Forensic analysis will help verify traceability of fish for North American supply chain.
Loch Duart is making significant further investment to ensure the traceability of our world-renowned salmon as we take the food fraud fight to North America.
We have been working in the UK with forensic food analysis experts, Oritain, for two years, deploying their pioneering ability to trace fresh salmon samples back to the individual farm and waters where the fish were raised. Now Loch Duart is to expand its use of Oritain’s scientific traceability to ensure that when diners in North America are promised genuine Loch Duart salmon, that’s what they are served.

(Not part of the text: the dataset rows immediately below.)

(* ===== verification/Primes.v ===== *)
(** Primality by certificates: the criterion of Pocklington, and that 2^255 - 19 is prime. *)

From Stdlib Require Import Znumtheory Zdivisibility ZmodInv Zpow_facts.
From S2P Require Import Prelude.

(** ** Powers modulo a number *)

Fixpoint powmod (n a : Z) (e : positive) : Z :=
  match e with
  | xH => a mod n
  | xO e => let b := powmod n a e in b * b mod n
  | xI e => let b := powmod n a e in a * (b * b mod n) mod n
  end.

Lemma powmod_val n a e : powmod n a e = a ^ Z.pos e mod n.
Proof.
  induction e as [e IH|e IH|]; cbn [powmod]; cbv zeta; [| |by rewrite Z.pow_1_r].
  - rewrite IH, <- Zmult_mod, Zmult_mod_idemp_r, Pos2Z.inj_xI. f_equal.
    rewrite Z.pow_add_r, Z.pow_twice_r, Z.pow_1_r by lia. lia.
  - rewrite IH, <- Zmult_mod, Pos2Z.inj_xO. by rewrite Z.pow_twice_r.
Qed.

(** ** The criterion *)

Definition product (fs : list Z) : Z := fold_right Z.mul 1 fs.

Fixpoint coprimes (fs : list Z) : bool :=
  match fs with [] => true | f :: fs => (Z.gcd f (product fs) =? 1) && coprimes fs end.

(** [a] shows that [n] is prime, by prime factors [fs] of [n - 1] that exceed the root of [n]. *)
Definition pocklington (n a : Z) (fs : list Z) : bool :=
  (1 <? n) && (0 <? product fs) && (n <? product fs * product fs) && ((n - 1) mod product fs =? 0) && coprimes fs &&
  (powmod n a (Z.to_pos (n - 1)) =? 1) &&
  forallb (fun f => (1 <? f) && (Z.gcd (powmod n a (Z.to_pos ((n - 1) / f)) - 1) n =? 1)) fs.

Lemma product_divides m fs : coprimes fs = true -> Forall (fun f => (f | m)) fs -> (product fs | m).
Proof.
  induction fs as [|f fs IH]; intros Hc Hd; cbn [product fold_right] in *; [apply Z.divide_1_l|].
  apply andb_prop in Hc as [Hg%Z.eqb_eq Hc]. apply Forall_cons in Hd as [Hf Hd]. destruct (IH Hc Hd) as [k ->].
  apply (Z.gauss f (product fs) k) in Hg; [|by rewrite Z.mul_comm]. destruct Hg as [j ->]. exists j. fold (product fs). lia.
Qed.

Lemma prime_divisor n : 1 < n -> exists q, Z.prime q /\ (q | n).
Proof.
  intros Hn. assert (H : 0 <= n) by lia. revert Hn. pattern n. apply Z_lt_induction; [|exact H]. clear n H. intros n IH Hn.
  destruct (prime_dec n) as [Hp|Hp]; [exists n; split; [by apply Znumtheory.prime_alt|apply Z.divide_refl]|].
  destruct (not_prime_divide n Hn Hp) as (d & Hd & Hdn). destruct (IH d ltac:(lia) ltac:(lia)) as (q & Hq & Hqd).
  exists q. split; [exact Hq|]. by apply Z.divide_trans with d.
Qed.

Lemma small_divisor n : 1 < n -> ~ Z.prime n -> exists q, Z.prime q /\ (q | n) /\ q * q <= n.
Proof.
  intros Hn Hp. destruct (not_prime_divide n Hn) as (d & Hd & [e He]); [by rewrite <- Znumtheory.prime_alt|].
  assert (He' : 1 < e) by nia.
  destruct (Z.le_ge_cases d e).
  - destruct (prime_divisor d) as (q & Hq & Hqd); [lia|]. exists q. split_and!; [exact Hq|by apply Z.divide_trans with d; [|exists e]|].
    apply Z.divide_pos_le in Hqd; [|lia]. pose proof (Z.prime_ge_2 q Hq). nia.
  - destruct (prime_divisor e) as (q & Hq & Hqd); [lia|]. exists q. split_and!; [exact Hq|apply Z.divide_trans with e; [done|exists d; lia]|].
    apply Z.divide_pos_le in Hqd; [|lia]. pose proof (Z.prime_ge_2 q Hq). nia.
Qed.

(** A power that is 1 for two coprime exponents is 1 for one. *)
Lemma power_gcd q b u v : 1 < q -> 0 < u -> 0 < v -> Z.gcd u v = 1 -> b ^ u mod q = 1 -> b ^ v mod q = 1 -> b mod q = 1.
Proof.
  intros Hq Hu Hv Hg Eu Ev. destruct (Z.gcd_bezout u v 1 Hg) as (s & t & E).
  assert (H : forall k, 0 <= k -> b ^ (k * u) mod q = 1 /\ b ^ (k * v) mod q = 1).
  { intros k Hk. rewrite !(Z.mul_comm k), !Z.pow_mul_r by lia. rewrite (Zpower_mod (b ^ u)), (Zpower_mod (b ^ v)), Eu, Ev, Z.pow_1_l, Z.mod_1_l by lia. done. }
  destruct (Z.lt_ge_cases 0 s) as [Hs|Hs].
  - assert (Ht : 0 <= - t) by nia. destruct (H s ltac:(lia)) as [H1 _], (H (- t) Ht) as [_ H2].
    replace (s * u) with (- t * v + 1) in H1 by lia. rewrite Z.pow_add_r, Z.pow_1_r, Zmult_mod, H2, Z.mul_1_l, Z.mod_mod in H1 by nia. exact H1.
  - assert (Ht : 0 <= t) by nia. destruct (H (- s) ltac:(lia)) as [H1 _], (H t Ht) as [_ H2].
    replace (t * v) with (- s * u + 1) in H2 by lia. rewrite Z.pow_add_r, Z.pow_1_r, Zmult_mod, H1, Z.mul_1_l, Z.mod_mod in H2 by nia. exact H2.
Qed.

Theorem pocklington_prime n a fs : pocklington n a fs = true -> Forall Z.prime fs -> Z.prime n.
Proof.
  unfold pocklington. rewrite !andb_true_iff, !Z.ltb_lt, !Z.eqb_eq. intros ((((((Hn & Hpos) & Hs) & Hd) & Hc) & Ha) & Hg) Hfs.
  rewrite powmod_val, Z2Pos.id in Ha by lia.
  destruct (prime_dec n) as [Hp|Hp]; [by apply Znumtheory.prime_alt|]. exfalso. rewrite <- Znumtheory.prime_alt in Hp. destruct (small_divisor n Hn Hp) as (q & Hq & Hqn & Hqq).
  pose proof (Z.prime_ge_2 q Hq) as Hq2.
  assert (F : (product fs | q - 1)).
  { apply product_divides; [exact Hc|]. rewrite Forall_forall in Hfs |- *. rewrite forallb_forall in Hg. intros f Hf. 
    specialize (Hfs f Hf). apply list_elem_of_In in Hf as Hf'. specialize (Hg f Hf').
    apply andb_prop in Hg as [Hf1%Z.ltb_lt Hgf%Z.eqb_eq]. 
    destruct (Z.eq_dec ((q - 1) mod f) 0) as [Hd'|Hd']; [apply Z.mod_divide in Hd'; [exact Hd'|lia]|]. exfalso. rewrite Z.mod_divide in Hd' by lia.
    pose proof (Z.coprime_prime_l f (q - 1) Hfs Hd') as Hcop.
    assert (Hfn : (f | n - 1)).
    { apply Z.divide_trans with (product fs); [|apply Z.mod_divide; [|exact Hd]].
      - clear -Hf. induction Hf as [|? ? ? _ [k IH]]; cbn [product fold_right]; [apply Z.divide_factor_l|]. exists (k * y). unfold product in IH. lia.
      - intros E. rewrite E in Hs. lia. }
    destruct Hfn as [m Em]. assert (Hm : 0 < m) by nia.
    rewrite Em, Z.div_mul, powmod_val, Z2Pos.id in Hgf by lia.
    assert (Hnq : forall x, x mod n = 1 -> x mod q = 1).
    { intros x Hx. destruct Hqn as [e ->]. rewrite (Z.div_mod x (e * q)), Hx by lia.
      replace (e * q * (x / (e * q)) + 1) with (1 + e * (x / (e * q)) * q) by lia. rewrite Z.mod_add by lia. apply Z.mod_1_l. lia. }
    assert (Ef : (a ^ m) ^ f mod q = 1) by (rewrite <- Z.pow_mul_r by lia; apply Hnq; by rewrite <- Em).
    assert (E1 : a ^ m mod q = 1).
    { apply (power_gcd q _ f (q - 1)); [lia..|exact Hcop|exact Ef|]. apply Z.fermat_nz; [exact Hq|]. intros E.
      rewrite Zpower_mod, E, Z.pow_0_l, Z.mod_0_l in Ef by lia. lia. }
    assert (Hq1 : (q | a ^ m mod n - 1)).
    { pose proof (Z.div_mod (a ^ m) n ltac:(lia)) as D1. pose proof (Z.div_mod (a ^ m) q ltac:(lia)) as D2. destruct Hqn as [e He].
      exists (a ^ m / q - e * (a ^ m / n)). rewrite E1 in D2. revert D1 D2.
      generalize (a ^ m / n) as Q1. generalize (a ^ m / q) as Q2. generalize (a ^ m mod n) as R. generalize (a ^ m) as A.
      rewrite He. clear. intros A R Q2 Q1 -> D2. replace R with (q * Q2 + 1 - e * q * Q1) by lia. ring. }
    assert (H1 : (q | 1)) by (rewrite <- Hgf; by apply Z.gcd_greatest). apply Z.divide_pos_le in H1; lia. }
  apply Z.divide_pos_le in F; [|lia]. nia.
Qed.

(** ** The prime *)

(** Trial division. *)
Definition no_divisor (n k : Z) : bool :=
  (1 <? n) && (n <? k * k) && forallb (fun d => negb (n mod Z.of_nat d =? 0)) (seq 2 (Z.to_nat k)).

Lemma trial_prime n k : no_divisor n k = true -> 0 <= k -> Z.prime n.
Proof.
  unfold no_divisor. rewrite !andb_true_iff, !Z.ltb_lt, forallb_forall. intros ((Hn & Hk) & Hf) Hk0.
  destruct (prime_dec n) as [Hp|Hp]; [by apply Znumtheory.prime_alt|]. exfalso. rewrite <- Znumtheory.prime_alt in Hp.
  destruct (small_divisor n Hn Hp) as (q & Hq & Hqn & Hqq). pose proof (Z.prime_ge_2 q Hq).
  specialize (Hf (Z.to_nat q)). rewrite Z2Nat.id in Hf by lia.
  assert (Hi : In (Z.to_nat q) (seq 2 (Z.to_nat k))) by (apply in_seq; nia). specialize (Hf Hi).
  apply Z.mod_divide in Hqn; [|lia]. by rewrite Hqn in Hf.
Qed.

Ltac trial k := apply (trial_prime _ k); [vm_compute; reflexivity|lia].
Ltac pock a fs := apply (pocklington_prime _ a fs); [vm_compute; reflexivity|repeat (apply Forall_cons_2; [assumption|]); apply Forall_nil_2].

Lemma prime_25519 : Z.prime (2 ^ 255 - 19).
Proof.
  assert (Z.prime 127) by trial 100. assert (Z.prime 103) by trial 100. assert (Z.prime 991) by trial 100.
  assert (Z.prime 4153) by trial 100. assert (Z.prime 430751) by trial 1000. assert (Z.prime 569003) by trial 1000.
  assert (Z.prime 8574133) by pock 2 [991; 103].
  assert (Z.prime 2773320623) by pock 2 [569003].
  assert (Z.prime 72106336199) by pock 2 [2773320623].
  assert (Z.prime 1919519569386763) by pock 2 [8574133; 127].
  assert (Z.prime 31757755568855353) by pock 2 [430751; 4153].
  assert (Z.prime 75445702479781427272750846543864801) by pock 2 [1919519569386763; 72106336199].
  assert (Z.prime 74058212732561358302231226437062788676166966415465897661863160754340907)
    by pock 2 [75445702479781427272750846543864801; 31757755568855353].
  pock 2 [74058212732561358302231226437062788676166966415465897661863160754340907].
Qed.
Lemma choose_t_rep i b : (i < 85)%nat -> (-4 <= b < 4)%Z -> repa (choose_t i b) (smul (b * 8 ^ Z.of_nat i)%Z base).
Proof.
  intros Hi Hb. destruct (selectors b Hb) as (S1 & S2 & S3 & S4 & Sn). pose proof (fun k => multiple_rep i k Hi) as M.
  set (a := Z.to_nat (Z.abs b)). assert (Ha : (a < 5)%nat) by (unfold a; lia).
  assert (E : exists t, repa t (smul (Z.of_nat a * 8 ^ Z.of_nat i)%Z base) /\ choose_t i b = (fe25519_cmov (fst t) (fe25519_neg (fst t)) (ge_negative b), snd t)).
  { exists (base_multiple (5 * i + a)). split; [by apply M|]. unfold choose_t. rewrite S1, S2, S3, S4. cbv zeta.
    assert (A : Z.abs b = Z.of_nat a) by (unfold a; lia). rewrite A. clearbody a.
    destruct (M 0%nat ltac:(lia)) as (_ & X0 & Y0), (M 1%nat ltac:(lia)) as (_ & X1 & Y1), (M 2%nat ltac:(lia)) as (_ & X2 & Y2),
      (M 3%nat ltac:(lia)) as (_ & X3 & Y3), (M 4%nat ltac:(lia)) as (_ & X4 & Y4).
    destruct a as [|[|[|[|[|a]]]]]; [..|lia]; cbv beta iota delta [Z.of_nat Pos.of_succ_nat Pos.succ Z.eqb Pos.eqb].
    all: repeat (lazymatch goal with |- context [cmov_aff (base_multiple ?n) ?q _] => rewrite (cmov_aff_val (base_multiple n) q) by assumption end; cbv iota); reflexivity. }
  destruct E as (t & [Hx Hy] & ->). rewrite Sn. unfold repa. cbn [fst snd].
  assert (Hc := is_cmov _ _ _ _ (b <? 0)%Z Hx (is_neg _ _ Hx)). destruct (Z.ltb_spec b 0) as [Hneg|Hpos].
  - replace (b * 8 ^ Z.of_nat i)%Z with (- (Z.of_nat a * 8 ^ Z.of_nat i))%Z by (unfold a; lia). rewrite smul_opp, xy_opp. cbn [fst snd]. by split.
  - replace (b * 8 ^ Z.of_nat i)%Z with (Z.of_nat a * 8 ^ Z.of_nat i)%Z by (unfold a; lia). by split.
Qed.
(* ===== verification/Ge25519Bytes.v ===== *)
(** Points as bytes: what ge25519.c writes and reads. *)

From Stdlib Require Import Field Zmod Zdivisibility ZmodInv Zpow_facts.
From S2P Require Import Prelude Poly1305 Curve25519 Curve25519Limbs Curve25519Thms Products Fe25519 Fe25519Thms.
From S2P Require Import Sc25519 Sc25519Thms Primes Abelian Edwards EdGroup Ge25519Base Ge25519 Ge25519Thms.

(** ** Encoding *)

(** The coordinates as numbers. *)
Definition X (P : ed) : Z := Zmod.to_Z (fst (xy P)).
Definition Y (P : ed) : Z := Zmod.to_Z (snd (xy P)).

Lemma X_range P : 0 <= X P < P25519.
Proof. unfold X. rewrite (Fz_surjective (fst (xy P))), to_Z_Fz. by apply Z.mod_pos_bound. Qed.
Lemma Y_range P : 0 <= Y P < P25519.
Proof. unfold Y. rewrite (Fz_surjective (snd (xy P))), to_Z_Fz. by apply Z.mod_pos_bound. Qed.
Lemma Fz_X P : Fz (X P) = fst (xy P).
Proof. symmetry. apply Fz_surjective. Qed.
Lemma Fz_Y P : Fz (Y P) = snd (xy P).
Proof. symmetry. apply Fz_surjective. Qed.

(** The bytes of a point in RFC 8032: [y] with the parity of [x] on top. *)
Definition encode (P : ed) : bytes := bytes_le 32 (Y P + 2 ^ 255 * (X P mod 2)).

Lemma is_val x a : fe_is x a -> val x mod P25519 = Zmod.to_Z a.
Proof. intros [_ <-]. by rewrite to_Z_Fz. Qed.

Lemma is_invert x a : fe_is x a -> a <> Zmod.zero -> exists w, fe_is (fe25519_invert x) w /\ Zmod.mul a w = Zmod.one.
Proof.
  intros [Hx <-] Hn. exists (Fz (val x ^ (2 ^ 255 - 21))). split.
  - apply is_stands. apply (stands_power x (val x) _ _ (conj Hx (Equivalence_Reflexive _)) (fe_invert_power x Hx)).
  - rewrite <- Fz_mul, <- Fz_1. apply Fz_eq. split. rewrite <- (Z.pow_1_r (val x)) at 1. rewrite <- Z.pow_add_r by lia.
    change (1 + (2 ^ 255 - 21)) with (P25519 - 1). rewrite (Z.fermat_nz P25519 (val x) prime_25519); [done|].
    intros E. apply Hn. rewrite <- Fz_0. apply Fz_eq. split. by rewrite E.
Qed.

(** A product is read as the number it stands for unless that is tiny. *)
Lemma product_regular x y a : element 128 x -> element 128 y -> fe_is (fe25519_mul x y) a -> TINY <= Zmod.to_Z a -> val (fe25519_mul x y) < 2 ^ 255.
Proof. intros Hx Hy Hm Ht. rewrite <- (is_val _ _ Hm) in Ht. by apply product_below. Qed.

Lemma le_val_last r : length r = 32%nat ->
  le_val r = le_val (firstn 31 r) + 256 ^ 31 * byte_val (nth 31 r x00) /\ 0 <= le_val (firstn 31 r) < 256 ^ 31.
Proof.
  intros Hl. assert (L31 : zlen (firstn 31 r) = 31) by (unfold zlen; rewrite length_firstn, Hl; done).
  pose proof (le_val_range (firstn 31 r)) as Rg. rewrite L31 in Rg. split; [|exact Rg].
  assert (E : r = firstn 31 r ++ [nth 31 r x00]).
  { rewrite <- (firstn_skipn 31 r) at 1. f_equal. do 32 (destruct r as [|? r]; [discriminate Hl|]). by destruct r. }
  rewrite E at 1. rewrite le_val_app, L31. cbn [le_val]. lia.
Qed.

Lemma last_byte r b : length r = 32%nat -> le_val r < 2 ^ 255 -> 0 <= b <= 1 ->
  firstn 31 r ++ [byte_of_Z (Z.lxor (byte_val (nth 31 r x00)) (Z.shiftl b 7))] = bytes_le 32 (le_val r + 2 ^ 255 * b).
Proof.
  intros Hl Hr Hb. apply le_val_unique; [rewrite length_app, length_firstn, Hl; done|].
  destruct (le_val_last r Hl) as [V Rg]. pose proof (byte_val_range (nth 31 r x00)) as Rb.
  assert (L31 : zlen (firstn 31 r) = 31) by (unfold zlen; rewrite length_firstn, Hl; done).
  rewrite le_val_app, L31. cbn [le_val].
  assert (H7 : 0 <= byte_val (nth 31 r x00) < 128) by lia.
  assert (Hx : Z.lxor (byte_val (nth 31 r x00)) (Z.shiftl b 7) = byte_val (nth 31 r x00) + 128 * b).
  { assert (Hb' : b = 0 \/ b = 1) by lia. destruct Hb' as [->| ->]; [by rewrite Z.lxor_0_r, Z.mul_0_r, Z.add_0_r|].
    rewrite Z.shiftl_mul_pow2, Z.mul_1_l by lia. rewrite <- Z.add_nocarry_lxor; [lia|]. apply Z.bits_inj'. intros n Hn.
    rewrite Z.land_spec, Z.bits_0. rewrite Z.pow2_bits_eqb by lia. destruct (Z.eqb_spec 7 n) as [<-|]; [|apply andb_false_r].
    rewrite (Z.testbit_eqb (byte_val _)), (Z.div_small (byte_val _)) by lia. done. }
  rewrite Hx, byte_val_of_Z_small by lia. rewrite V. lia.
Qed.

(** [ge25519_pack] writes the encoding of a point, if no coordinate is tiny. *)
Lemma pack_rep g P : rep3 g P -> TINY <= X P -> TINY <= Y P -> ge25519_pack g = encode P.
Proof.
  intros (z & Hz & Hx & Hy & Hgz & _) TX TY. destruct (is_invert _ _ Hgz Hz) as (w & Hw & E).
  assert (Tx : fe_is (fe25519_mul (gx g) (fe25519_invert (gz g))) (fst (xy P))).
  { eapply is_eq; [exact (is_mul _ _ _ _ Hx Hw)|]. rewrite <- Zmod.mul_assoc, E. apply Zmod.mul_1_r. }
  assert (Ty : fe_is (fe25519_mul (gy g) (fe25519_invert (gz g))) (snd (xy P))).
  { eapply is_eq; [exact (is_mul _ _ _ _ Hy Hw)|]. rewrite <- Zmod.mul_assoc, E. apply Zmod.mul_1_r. }
  pose proof (product_regular _ _ _ (proj1 Hx) (proj1 Hw) Tx TX) as Rx. pose proof (product_regular _ _ _ (proj1 Hy) (proj1 Hw) Ty TY) as Ry.
  unfold ge25519_pack. cbv zeta. revert Tx Ty Rx Ry. generalize (fe25519_mul (gx g) (fe25519_invert (gz g))) (fe25519_mul (gy g) (fe25519_invert (gz g))).
  intros tx ty Tx Ty Rx Ry. destruct (fe25519_canonical ty ty (proj1 Ty) (proj1 Ty) Ry Ry) as ([Lr Vr] & _).
  destruct (fe25519_canonical tx tx (proj1 Tx) (proj1 Tx) Rx Rx) as (_ & _ & _ & Vp).
  rewrite Vp. pose proof (Y_range P). rewrite last_byte; [|exact Lr|rewrite Vr, (is_val _ _ Ty); fold (Y P); unfold P25519 in *; lia|].
  - rewrite Vr, (is_val _ _ Ty), (is_val _ _ Tx). reflexivity.
  - pose proof (Z.mod_pos_bound (val tx mod P25519) 2 eq_refl). lia.
Qed.

(** ** Decoding *)

#[local] Open Scope Zmod_scope.

(** A point none of whose relevant coordinates is within [TINY] of zero. *)
Definition N (P : ed) : Z := Zmod.to_Z (snd (xy P) * snd (xy P) - Zmod.one).
Record ordinary (P : ed) : Prop := {
  ordinary_X : (TINY <= X P <= P25519 - TINY)%Z;
  ordinary_Y : (TINY <= Y P)%Z;
  ordinary_N : (TINY <= N P <= P25519 - TINY)%Z
}.

Lemma field_int (a b : Fp) : a * b = Zmod.zero -> a = Zmod.zero \/ b = Zmod.zero.
Proof. exact (mul_zero Pfield prime_P a b). Qed.

Lemma to_Z_opp_field (a : Fp) : a <> Zmod.zero -> Zmod.to_Z (- a) = (P25519 - Zmod.to_Z a)%Z.
Proof.
  intros Ha. rewrite (Fz_surjective a) at 1. rewrite <- Fz_opp, to_Z_Fz. assert (R : (0 <= Zmod.to_Z a < P25519)%Z).
  { rewrite (Fz_surjective a), to_Z_Fz. by apply Z.mod_pos_bound. }
  assert (Zmod.to_Z a <> 0)%Z by (intros E; apply Ha; rewrite (Fz_surjective a), E; apply Fz_0).
  symmetry. apply (Z.mod_unique _ _ (-1)); lia.
Qed.

Lemma to_Z_nonzero (a : Fp) : (TINY <= Zmod.to_Z a)%Z -> a <> Zmod.zero.
Proof. intros H ->. rewrite <- Fz_0, to_Z_Fz in H. vm_compute in H. by apply H. Qed.

(** The denominator of [x^2 = (y^2 - 1) / (d y^2 + 1)] is not zero. *)
Lemma denominator_nonzero (y : Fp) : Zmod.one + y * y * Fz D25519 <> Zmod.zero.
Proof.
  intros E. assert (Hy : y <> Zmod.zero) by (intros ->; apply one_nz; rewrite <- E; ring).
  apply (d_not_square (Zmod.mdiv (Fz I25519) y)).
  transitivity (Zmod.mdiv (Fz I25519 * Fz I25519) (y * y)); [field; exact Hy|]. rewrite root_of_minus_1.
  transitivity (Zmod.mdiv (y * y * Fz D25519) (y * y)); [|field; exact Hy]. f_equal.
  transitivity (Zmod.one + y * y * Fz D25519 - Zmod.one); [rewrite E; ring|ring].
Qed.

Lemma curve_square P : fst (xy P) * fst (xy P) * (Zmod.one + snd (xy P) * snd (xy P) * Fz D25519) = snd (xy P) * snd (xy P) - Zmod.one.
Proof.
  pose proof (xy_on P) as H. unfold on_ed, on_curve in H. revert H. destruct (xy P) as [x y]. cbn [fst snd]. intros H.
  transitivity (x * x + (Zmod.one + Fz D25519 * x * x * y * y) - Zmod.one); [ring|]. rewrite <- H. ring.
Qed.

(** Fermat in the field. *)
Lemma power_p_minus_1 n : Fz n <> Zmod.zero -> Fz (n ^ (P25519 - 1)) = Zmod.one.
Proof.
  intros Hn. rewrite <- Fz_1. apply Fz_eq. split. rewrite (Z.fermat_nz P25519 n prime_25519); [done|].
  intros E. apply Hn. rewrite <- Fz_0. apply Fz_eq. split. by rewrite E.
Qed.

Definition quarter : Z := (P25519 - 1) / 4.
Lemma quarter_times : (quarter * 2 * 2 = P25519 - 1)%Z.
Proof. reflexivity. Qed.
Lemma quarter_odd : (quarter = 2 * (2 ^ 252 - 3) + 1)%Z.
Proof. reflexivity. Qed.
Lemma quarter_pos : (0 <= quarter)%Z.
Proof. discriminate. Qed.

(** The root: [x] times a fourth root of one. *)
Lemma candidate_root x v : Fz x <> Zmod.zero -> Fz v <> Zmod.zero ->
  let s := Fz ((x * v ^ 4) ^ quarter) in
  Fz ((x ^ 2 * v ^ 8) ^ (2 ^ 252 - 3) * (x ^ 2 * v) * v ^ 3) = Fz x * s /\ (s * s = Zmod.one \/ s * s = - Zmod.one).
Proof.
  intros Hx Hv s. pose proof quarter_pos as Hq. split.
  - unfold s. rewrite <- Fz_mul. f_equal. rewrite quarter_odd, Z.pow_add_r, Z.pow_1_r, Z.pow_mul_r by lia.
    replace (x ^ 2 * v ^ 8)%Z with ((x * v ^ 4) ^ 2)%Z by ring. generalize (((x * v ^ 4) ^ 2) ^ (2 ^ 252 - 3))%Z. intros k. ring.
  - assert (Hn : Fz (x * v ^ 4) <> Zmod.zero).
    { replace (x * v ^ 4)%Z with (x * (v * v * (v * v)))%Z by ring. rewrite !Fz_mul. by repeat apply nonzero_product. }
    assert (E : (s * s) * (s * s) = Zmod.one).
    { unfold s. rewrite <- !Fz_mul, <- (power_p_minus_1 _ Hn), <- quarter_times. f_equal.
      rewrite !Z.pow_mul_r by lia. generalize ((x * v ^ 4) ^ quarter)%Z. intros k. ring. }
    destruct (field_int (s * s - Zmod.one) (s * s + Zmod.one)) as [H|H].
    + transitivity (s * s * (s * s) - Zmod.one); [ring|]. rewrite E. ring.
    + left. by apply Zmod.sub_eq_0.
    + right. transitivity (s * s + Zmod.one - Zmod.one); [ring|]. rewrite H. ring.
Qed.

(** The square root of a quotient, as [ge25519_unpackneg_vartime] computes it. *)
Definition quotient_root (num den : fe25519) : fe25519 :=
  let den2 := fe25519_square den in
  let den4 := fe25519_square den2 in
  let den6 := fe25519_mul den4 den2 in
  let t := fe25519_mul (fe25519_mul den6 num) den in
  fe25519_mul (fe25519_mul (fe25519_mul (fe25519_mul (fe25519_pow2523 t) num) den) den) den.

We have been raising our award-winning salmon in the same, low-impact, environmentally sensitive way for decades. Our low-energy sites in sheltered locations, facilitate natural approaches including the successful use of cleaner fish and minimal fish handling. We also have bespoke, high-marine content fish feed, unique to Loch Duart, which helps to give our salmon its sought-after taste and texture.
Andy Bing, Loch Duart’s Sales Director, said:
“At Loch Duart we’re proud of our 20-year legacy, rearing extraordinary salmon, asked for by name around the world. Oritain can forensically identify the exact location of any fresh salmon sample they test and this has proven to be a highly effective deterrent for food fraudsters in the UK since we started working with Oritain in 2017. That’s why we’re now extending the availability of this analysis into North America.
“It’s another way we can reassure our customers in the US and Canada, that we are actively protecting the Loch Duart brand. Now, when diners choose our delicious tasting Loch Duart salmon, we can prove its unique origins.”
A global leader in using forensic science to determine food, fibre and pharmaceutical provenance, Oritain protects the reputations of its customers by forensically tracing the actual products, not packaging or labels. Their approach proves that ‘nature gives everything specific markers that are unique to its origin’.
Food fraud is currently estimated to cost the global food industry up to $50bn, posing a real problem for chefs, restaurants and diners.
Award winning Scottish chef, Mark Greenaway, who runs his Grazing restaurant in Edinburgh, said:
“The ability to guarantee provenance is absolutely vital for creating our menus at Grazing. Having the confidence that when I serve Scottish salmon it can be traced back to the very waters in which it was raised is essential. I have a particular interest in the world-class array of Scottish produce that is available to chefs, so the traceability that Loch Duart provides shows just how much they value their brand and how much they care that chefs and their diners get exactly what they pay for.”
An ambassador for Scotland Food and Drink, Mark also works closely with Seafood Scotland, which provides support to the Scottish seafood industry at home and across the world.